> Action item
From the line with "exists head_out, demo_post_out" through the line with "pose proof demo_post_run", repeat the entries verbatim, both end lines included, and add nothing.

─── Excerpted data

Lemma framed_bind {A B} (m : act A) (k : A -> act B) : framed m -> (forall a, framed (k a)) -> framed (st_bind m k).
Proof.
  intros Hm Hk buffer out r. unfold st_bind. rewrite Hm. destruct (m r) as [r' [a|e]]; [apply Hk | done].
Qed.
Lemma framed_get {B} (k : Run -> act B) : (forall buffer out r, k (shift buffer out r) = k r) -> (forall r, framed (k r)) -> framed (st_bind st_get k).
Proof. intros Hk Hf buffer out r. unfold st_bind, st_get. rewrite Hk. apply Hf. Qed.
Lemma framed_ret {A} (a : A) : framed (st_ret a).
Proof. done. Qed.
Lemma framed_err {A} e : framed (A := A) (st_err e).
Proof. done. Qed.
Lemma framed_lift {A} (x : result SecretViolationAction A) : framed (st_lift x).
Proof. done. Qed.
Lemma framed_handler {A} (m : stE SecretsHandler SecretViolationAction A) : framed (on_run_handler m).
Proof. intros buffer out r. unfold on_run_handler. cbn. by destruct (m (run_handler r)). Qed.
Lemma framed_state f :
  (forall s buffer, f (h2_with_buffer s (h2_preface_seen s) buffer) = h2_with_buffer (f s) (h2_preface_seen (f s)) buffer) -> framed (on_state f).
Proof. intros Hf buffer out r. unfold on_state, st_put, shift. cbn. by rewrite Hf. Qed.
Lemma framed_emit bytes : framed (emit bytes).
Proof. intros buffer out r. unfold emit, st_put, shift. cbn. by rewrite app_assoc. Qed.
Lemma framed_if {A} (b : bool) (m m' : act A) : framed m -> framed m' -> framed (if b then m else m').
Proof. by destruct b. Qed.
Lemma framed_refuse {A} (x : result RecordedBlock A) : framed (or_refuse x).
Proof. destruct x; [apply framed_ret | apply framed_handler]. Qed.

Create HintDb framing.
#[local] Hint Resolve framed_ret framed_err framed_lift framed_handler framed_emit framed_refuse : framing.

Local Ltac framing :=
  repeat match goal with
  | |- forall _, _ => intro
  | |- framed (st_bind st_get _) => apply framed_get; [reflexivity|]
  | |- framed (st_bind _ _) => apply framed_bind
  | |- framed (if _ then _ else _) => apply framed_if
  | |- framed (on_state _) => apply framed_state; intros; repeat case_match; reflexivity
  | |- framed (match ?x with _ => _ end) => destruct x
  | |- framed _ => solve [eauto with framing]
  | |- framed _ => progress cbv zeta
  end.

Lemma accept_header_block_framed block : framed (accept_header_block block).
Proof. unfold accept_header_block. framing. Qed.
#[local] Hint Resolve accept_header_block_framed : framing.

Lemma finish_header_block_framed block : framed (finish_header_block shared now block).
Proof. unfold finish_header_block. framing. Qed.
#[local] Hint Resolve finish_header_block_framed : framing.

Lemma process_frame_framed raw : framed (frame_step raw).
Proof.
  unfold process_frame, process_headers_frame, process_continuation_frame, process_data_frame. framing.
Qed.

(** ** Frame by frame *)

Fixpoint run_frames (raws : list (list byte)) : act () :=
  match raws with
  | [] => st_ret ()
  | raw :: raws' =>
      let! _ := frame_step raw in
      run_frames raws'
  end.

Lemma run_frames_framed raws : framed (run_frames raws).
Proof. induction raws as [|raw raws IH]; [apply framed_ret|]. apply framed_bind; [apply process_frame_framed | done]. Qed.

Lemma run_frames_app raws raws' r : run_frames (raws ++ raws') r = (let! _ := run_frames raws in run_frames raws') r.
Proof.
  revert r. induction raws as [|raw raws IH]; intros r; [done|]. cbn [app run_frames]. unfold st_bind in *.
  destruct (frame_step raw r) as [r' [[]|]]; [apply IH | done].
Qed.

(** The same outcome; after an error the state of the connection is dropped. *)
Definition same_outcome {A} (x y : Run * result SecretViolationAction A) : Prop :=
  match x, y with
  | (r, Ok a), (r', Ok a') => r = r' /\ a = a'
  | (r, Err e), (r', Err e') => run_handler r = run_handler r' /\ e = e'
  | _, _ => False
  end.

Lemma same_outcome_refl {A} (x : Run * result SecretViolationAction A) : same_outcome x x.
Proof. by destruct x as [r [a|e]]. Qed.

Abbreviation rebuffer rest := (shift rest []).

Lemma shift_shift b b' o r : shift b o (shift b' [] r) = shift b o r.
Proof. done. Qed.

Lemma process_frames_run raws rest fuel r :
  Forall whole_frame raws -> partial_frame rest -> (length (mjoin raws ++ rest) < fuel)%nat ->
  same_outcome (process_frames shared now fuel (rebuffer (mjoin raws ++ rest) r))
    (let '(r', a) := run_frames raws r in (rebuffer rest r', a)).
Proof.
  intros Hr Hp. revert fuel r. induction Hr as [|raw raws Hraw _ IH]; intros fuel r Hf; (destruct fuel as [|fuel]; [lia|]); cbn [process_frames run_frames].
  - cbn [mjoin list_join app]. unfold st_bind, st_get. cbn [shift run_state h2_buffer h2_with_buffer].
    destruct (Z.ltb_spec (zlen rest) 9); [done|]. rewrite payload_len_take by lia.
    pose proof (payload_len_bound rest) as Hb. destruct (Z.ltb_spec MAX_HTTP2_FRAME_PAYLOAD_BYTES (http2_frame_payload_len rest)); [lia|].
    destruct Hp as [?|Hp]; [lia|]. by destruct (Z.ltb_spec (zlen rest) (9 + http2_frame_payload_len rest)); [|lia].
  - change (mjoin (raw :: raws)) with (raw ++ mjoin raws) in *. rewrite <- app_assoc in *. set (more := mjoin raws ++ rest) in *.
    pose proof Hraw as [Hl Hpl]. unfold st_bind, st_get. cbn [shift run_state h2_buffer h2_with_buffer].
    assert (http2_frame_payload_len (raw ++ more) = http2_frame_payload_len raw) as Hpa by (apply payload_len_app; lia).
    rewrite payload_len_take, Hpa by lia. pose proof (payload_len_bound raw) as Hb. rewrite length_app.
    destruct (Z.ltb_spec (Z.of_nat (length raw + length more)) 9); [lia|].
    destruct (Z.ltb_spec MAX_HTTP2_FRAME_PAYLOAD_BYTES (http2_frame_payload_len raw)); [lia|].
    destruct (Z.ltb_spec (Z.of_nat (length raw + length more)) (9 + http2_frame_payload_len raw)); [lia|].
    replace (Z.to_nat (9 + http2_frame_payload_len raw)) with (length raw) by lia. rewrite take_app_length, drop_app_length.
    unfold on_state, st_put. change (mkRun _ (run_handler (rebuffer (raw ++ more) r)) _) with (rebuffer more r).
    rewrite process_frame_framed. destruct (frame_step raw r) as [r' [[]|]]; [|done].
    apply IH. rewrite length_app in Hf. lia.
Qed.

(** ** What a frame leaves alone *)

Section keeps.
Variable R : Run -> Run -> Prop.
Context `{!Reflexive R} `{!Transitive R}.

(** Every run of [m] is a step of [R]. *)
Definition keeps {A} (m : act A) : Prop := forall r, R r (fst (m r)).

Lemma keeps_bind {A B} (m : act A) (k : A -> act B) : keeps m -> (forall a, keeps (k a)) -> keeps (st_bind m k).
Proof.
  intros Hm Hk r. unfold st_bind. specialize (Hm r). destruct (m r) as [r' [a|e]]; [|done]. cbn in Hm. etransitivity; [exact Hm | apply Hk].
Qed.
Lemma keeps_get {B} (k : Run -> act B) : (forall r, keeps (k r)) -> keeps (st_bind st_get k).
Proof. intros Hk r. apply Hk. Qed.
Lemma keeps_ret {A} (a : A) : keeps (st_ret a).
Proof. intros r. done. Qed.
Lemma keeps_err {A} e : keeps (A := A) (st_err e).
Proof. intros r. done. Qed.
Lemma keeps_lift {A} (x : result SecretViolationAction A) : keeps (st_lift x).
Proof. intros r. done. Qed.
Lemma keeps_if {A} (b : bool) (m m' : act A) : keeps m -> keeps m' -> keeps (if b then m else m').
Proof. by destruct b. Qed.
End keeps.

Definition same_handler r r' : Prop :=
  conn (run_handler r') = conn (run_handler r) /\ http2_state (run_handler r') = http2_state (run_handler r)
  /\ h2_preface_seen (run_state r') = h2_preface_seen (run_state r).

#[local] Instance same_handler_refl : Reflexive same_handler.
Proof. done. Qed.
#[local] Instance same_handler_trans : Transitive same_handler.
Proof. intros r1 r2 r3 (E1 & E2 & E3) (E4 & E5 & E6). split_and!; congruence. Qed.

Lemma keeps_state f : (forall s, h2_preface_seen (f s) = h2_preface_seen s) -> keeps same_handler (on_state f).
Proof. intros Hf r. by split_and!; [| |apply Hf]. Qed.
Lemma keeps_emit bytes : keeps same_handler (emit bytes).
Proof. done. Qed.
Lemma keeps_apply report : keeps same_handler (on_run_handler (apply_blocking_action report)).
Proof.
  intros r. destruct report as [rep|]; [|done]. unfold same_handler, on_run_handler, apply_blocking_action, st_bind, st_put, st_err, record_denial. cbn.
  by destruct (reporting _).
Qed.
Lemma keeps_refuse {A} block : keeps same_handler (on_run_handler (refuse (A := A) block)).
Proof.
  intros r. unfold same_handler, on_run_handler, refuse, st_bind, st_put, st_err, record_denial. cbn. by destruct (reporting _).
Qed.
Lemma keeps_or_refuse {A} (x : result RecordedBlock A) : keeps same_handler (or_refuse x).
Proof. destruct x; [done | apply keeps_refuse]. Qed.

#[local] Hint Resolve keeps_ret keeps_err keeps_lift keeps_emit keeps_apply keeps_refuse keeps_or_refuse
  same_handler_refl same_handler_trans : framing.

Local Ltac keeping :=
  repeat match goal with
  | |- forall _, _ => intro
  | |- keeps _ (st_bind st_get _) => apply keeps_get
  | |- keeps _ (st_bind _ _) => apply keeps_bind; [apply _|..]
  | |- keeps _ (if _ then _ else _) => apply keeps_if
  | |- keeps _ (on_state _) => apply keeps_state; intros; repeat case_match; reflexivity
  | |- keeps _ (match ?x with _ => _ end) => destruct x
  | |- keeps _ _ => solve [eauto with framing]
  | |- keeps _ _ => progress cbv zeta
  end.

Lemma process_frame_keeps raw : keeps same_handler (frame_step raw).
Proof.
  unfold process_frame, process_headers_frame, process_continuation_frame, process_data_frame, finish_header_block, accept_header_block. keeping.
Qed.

──────
─── Excerpted data

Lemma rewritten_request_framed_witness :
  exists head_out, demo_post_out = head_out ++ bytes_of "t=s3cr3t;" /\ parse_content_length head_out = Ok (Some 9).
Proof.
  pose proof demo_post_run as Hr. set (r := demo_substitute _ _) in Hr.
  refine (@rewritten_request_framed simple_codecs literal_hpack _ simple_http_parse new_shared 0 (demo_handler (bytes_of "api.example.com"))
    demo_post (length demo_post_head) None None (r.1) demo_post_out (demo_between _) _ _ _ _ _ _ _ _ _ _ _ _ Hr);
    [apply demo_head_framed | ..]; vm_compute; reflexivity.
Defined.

──────

> Solution for this problem
  exists head_out, demo_post_out = head_out ++ bytes_of "t=s3cr3t;" /\ parse_content_length head_out = Ok (Some 9).
Proof.
  pose proof demo_post_run as Hr. set (r := demo_substitute _ _) in Hr.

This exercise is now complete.